*Exercise directions:*
Among the entries below, one stretch runs from the line that contains "destruct (build_adjacency_lookup edges k) as [[Hk Hnone]" through the line that contains "- intros edges'". Repeat that stretch exactly, ends included, and only that.

· · ·

(** C6.  The keys of [build_adjacency edges] are exactly the nodes that
    are an endpoint of some edge; the entry of a key [task] is exactly the
    set of the [prereq] with [(task, prereq)] among the edges; a node that
    occurs only as a prerequisite is a key with the empty set; and two edge
    lists with the same members, in whatever order and multiplicity, give
    the same mapping. *)
Theorem build_adjacency_spec (edges : list Edge) :
  (∀ k, k ∈ dom (build_adjacency edges) ↔
        ∃ e, e ∈ edges ∧ (e.1 = k ∨ e.2 = k)) ∧
  (∀ task s, build_adjacency edges !! task = Some s →
        ∀ prereq, prereq ∈ s ↔ (task, prereq) ∈ edges) ∧
  (∀ k, (∃ task, (task, k) ∈ edges) → (∀ prereq, (k, prereq) ∉ edges) →
        build_adjacency edges !! k = Some ∅) ∧
  (∀ edges', (∀ e, e ∈ edges ↔ e ∈ edges') →
        build_adjacency edges' = build_adjacency edges).
Proof.
  split; [| split; [| split]].
  - intros k. rewrite <- elem_of_endpoints, elem_of_dom.
    destruct (build_adjacency_lookup edges k) as [[Hk Hnone] | [Hk (s & Hs & _)]].
    + rewrite Hnone. split; [by intros [? ?] | done].
    + rewrite Hs. split; [done | eauto].
  - intros task s Hs.
    destruct (build_adjacency_lookup edges task) as [[_ Hnone] | [_ (s' & Hs' & Hmem)]];
      [congruence |].
    by replace s with s' by congruence.
  - intros k [task Htk] Hno.
    destruct (build_adjacency_lookup edges k) as [[Hk _] | [_ (s & Hs & Hmem)]].
    + exfalso. apply Hk, elem_of_endpoints. exists (task, k). auto.
    + rewrite Hs. f_equal. apply set_eq. intros p. rewrite Hmem.
      split; [by intros ?%Hno | set_solver].
  - intros edges' Hsame. apply map_eq. intros k.
    assert (Hends : k ∈ endpoints edges' ↔ k ∈ endpoints edges).
    { rewrite !elem_of_endpoints. by setoid_rewrite Hsame. }
    destruct (build_adjacency_lookup edges k) as [[Hk ->] | [Hk (s & -> & Hmem)]];
      destruct (build_adjacency_lookup edges' k) as [[Hk' ->] | [Hk' (s' & -> & Hmem')]];
      try done; try tauto.
    f_equal. apply set_eq. intros p. by rewrite Hmem, Hmem', Hsame.
Qed.

(** * Reachability search *)

Section EngineFacts.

· · ·

*Task result:*
    destruct (build_adjacency_lookup edges k) as [[Hk Hnone] | [Hk (s & Hs & _)]].
    + rewrite Hnone. split; [by intros [? ?] | done].
    + rewrite Hs. split; [done | eauto].
  - intros task s Hs.
    destruct (build_adjacency_lookup edges task) as [[_ Hnone] | [_ (s' & Hs' & Hmem)]];
      [congruence |].
    by replace s with s' by congruence.
  - intros k [task Htk] Hno.
    destruct (build_adjacency_lookup edges k) as [[Hk _] | [_ (s & Hs & Hmem)]].
    + exfalso. apply Hk, elem_of_endpoints. exists (task, k). auto.
    + rewrite Hs. f_equal. apply set_eq. intros p. rewrite Hmem.
      split; [by intros ?%Hno | set_solver].
  - intros edges' Hsame. apply map_eq. intros k.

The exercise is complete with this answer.